# Task requirements
A line qualifies if it holds the string "Import". Copy every qualifying line from the records.

*** Opening The records ***

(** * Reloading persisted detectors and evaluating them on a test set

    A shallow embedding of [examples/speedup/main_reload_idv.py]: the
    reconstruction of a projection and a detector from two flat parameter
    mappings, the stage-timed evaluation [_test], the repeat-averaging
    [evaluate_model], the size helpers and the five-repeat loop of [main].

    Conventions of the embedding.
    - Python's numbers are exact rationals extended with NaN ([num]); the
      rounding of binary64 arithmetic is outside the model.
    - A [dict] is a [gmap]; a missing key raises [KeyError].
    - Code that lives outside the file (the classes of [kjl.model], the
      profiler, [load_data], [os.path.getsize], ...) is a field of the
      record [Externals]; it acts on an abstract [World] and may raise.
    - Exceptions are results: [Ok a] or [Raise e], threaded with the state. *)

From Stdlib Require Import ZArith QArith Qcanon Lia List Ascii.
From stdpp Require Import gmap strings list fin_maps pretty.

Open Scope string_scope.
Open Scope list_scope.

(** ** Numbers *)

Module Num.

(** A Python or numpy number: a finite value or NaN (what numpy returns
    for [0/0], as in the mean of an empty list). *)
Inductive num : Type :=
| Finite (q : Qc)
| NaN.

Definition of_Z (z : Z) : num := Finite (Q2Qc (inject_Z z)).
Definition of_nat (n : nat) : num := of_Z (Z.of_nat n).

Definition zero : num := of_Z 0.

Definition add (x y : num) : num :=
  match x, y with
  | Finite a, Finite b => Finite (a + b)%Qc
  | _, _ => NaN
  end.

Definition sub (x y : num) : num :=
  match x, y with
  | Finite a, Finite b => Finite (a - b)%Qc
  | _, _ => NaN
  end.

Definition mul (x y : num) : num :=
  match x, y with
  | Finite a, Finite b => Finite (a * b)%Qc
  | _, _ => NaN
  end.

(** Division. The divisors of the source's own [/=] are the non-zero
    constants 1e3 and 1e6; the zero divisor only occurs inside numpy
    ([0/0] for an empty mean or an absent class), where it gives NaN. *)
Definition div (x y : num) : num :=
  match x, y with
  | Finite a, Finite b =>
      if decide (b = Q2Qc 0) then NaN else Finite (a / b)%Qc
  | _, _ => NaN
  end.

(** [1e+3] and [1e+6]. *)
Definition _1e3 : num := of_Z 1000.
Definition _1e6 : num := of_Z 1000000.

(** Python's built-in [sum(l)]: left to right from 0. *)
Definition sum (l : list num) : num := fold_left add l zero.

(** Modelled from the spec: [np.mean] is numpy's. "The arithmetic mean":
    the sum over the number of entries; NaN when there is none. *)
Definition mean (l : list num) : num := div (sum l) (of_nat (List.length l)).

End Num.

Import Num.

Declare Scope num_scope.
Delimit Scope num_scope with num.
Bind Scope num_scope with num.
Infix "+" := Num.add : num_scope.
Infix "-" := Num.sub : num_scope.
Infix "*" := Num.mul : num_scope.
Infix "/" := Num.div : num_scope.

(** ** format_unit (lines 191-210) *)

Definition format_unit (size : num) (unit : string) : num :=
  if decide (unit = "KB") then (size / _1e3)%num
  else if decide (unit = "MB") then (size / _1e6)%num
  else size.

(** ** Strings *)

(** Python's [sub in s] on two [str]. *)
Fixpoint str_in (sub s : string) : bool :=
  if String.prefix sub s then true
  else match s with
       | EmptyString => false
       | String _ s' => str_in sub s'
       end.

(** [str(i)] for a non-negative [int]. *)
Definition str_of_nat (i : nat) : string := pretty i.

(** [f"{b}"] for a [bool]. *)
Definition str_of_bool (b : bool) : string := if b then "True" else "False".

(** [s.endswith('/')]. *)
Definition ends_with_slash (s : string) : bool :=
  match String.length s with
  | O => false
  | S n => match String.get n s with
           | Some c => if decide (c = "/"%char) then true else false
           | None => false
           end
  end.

*** Closing The records ***

# Exercise output
From Stdlib Require Import ZArith QArith Qcanon Lia List Ascii.
From stdpp Require Import gmap strings list fin_maps pretty.
Import Num.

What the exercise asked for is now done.